Description of the task:
Read the data, and whenever a line holds the word "ranges", report that line.

(Records drawn from a dataset)
(** *** [insert] *)

(** The range [insert] puts in place of the touched ranges [M]. *)
Inductive hull (r : ByteRange.t) : list ByteRange.t -> ByteRange.t -> Prop :=
| hull_nil : hull r [] r
| hull_touched m1 M' M'' mk :
    m1 :: M' = M'' ++ [mk] ->
    hull r (m1 :: M') (new (Z.min (start r) (start m1)) (Z.max (end_ r) (end_ mk))).

Lemma insert_nop s r : ByteRange.is_empty r = true -> insert s r = s.
Proof. intros H. unfold insert. by rewrite H. Qed.

Lemma insert_shape s r :
  norm (-1) (ranges s) -> start r < end_ r ->
  exists A M C h,
    ranges s = A ++ M ++ C /\
    insert s r = mk (A ++ h :: C) (match M with
                                   | [] => covered s +% len r
                                   | _ => (covered s -% sum_len M) +% len h
                                   end) /\
    hull r M h /\ Forall (fun x => end_ x < start r) A /\
    Forall (fun x => start r <= end_ x /\ start x <= end_ r) M /\
    Forall (fun x => end_ r < start x) C.
Proof.
  intros HN Hr. unfold insert.
  assert (ByteRange.is_empty r = false) as -> by (by apply ByteRange.is_empty_false).
  set (p := fun x => end_ x <? start r). set (q := fun x => start x <=? end_ r).
  destruct (cut3_exists p q (ranges s)) as (A&M&C&Hc).
  { apply (norm_partitioned (-1)); [|done]. unfold p. intros. rewrite Z.ltb_lt in *. lia. }
  { apply (norm_partitioned (-1)); [|done]. unfold q. intros. rewrite Z.leb_le in *. lia. }
  { intros x Hx. unfold p, q. rewrite Z.ltb_lt, Z.leb_le. apply norm_lb in HN.
    rewrite Forall_forall in HN. specialize (HN _ Hx). simpl in HN. lia. }
  pose proof (cut3_splice Hc) as Hs. pose proof (cut3_middle Hc) as Hm.
  assert (HF : Forall (fun x => end_ x < start r) A /\
    Forall (fun x => start r <= end_ x /\ start x <= end_ r) M /\ Forall (fun x => end_ r < start x) C).
  { destruct Hc as [_ _ _ HA HM HC]. repeat split; (eapply Forall_impl; [eassumption|]); unfold p, q; simpl;
      intros x; rewrite ?Z.ltb_lt, ?Z.ltb_ge, ?Z.leb_gt, ?Z.leb_le; lia. }
  exists A, M, C. case Nat.eqb_spec; intros Hlh.
  - exists r. specialize (Hs [r]). rewrite <- Hlh in Hs.
    assert (M = []) as -> by (apply (cut3_empty Hc); lia).
    split; [by apply (cut_eq _ _ _ _ _ _ Hc)|]. split; [|split; [constructor|done]].
    by rewrite Hs.
  - assert (HM : M ≠ []).
    { intros ->. destruct Hc as [_ E1 E2 _ _ _]. simpl in E2. lia. }
    destruct (cut3_index Hc HM) as [(m1&M'&E1&I1) (M''&mk'&E2&I2)]. rewrite I1, I2, Hs, Hm.
    eexists. split; [by apply (cut_eq _ _ _ _ _ _ Hc)|]. split; [|split; [|done]].
    + rewrite E1. done.
    + rewrite E1 in E2 |- *. by eapply hull_touched.
Qed.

Written response:
(** The range [insert] puts in place of the touched ranges [M]. *)
  norm (-1) (ranges s) -> start r < end_ r ->
    ranges s = A ++ M ++ C /\
  destruct (cut3_exists p q (ranges s)) as (A&M&C&Hc).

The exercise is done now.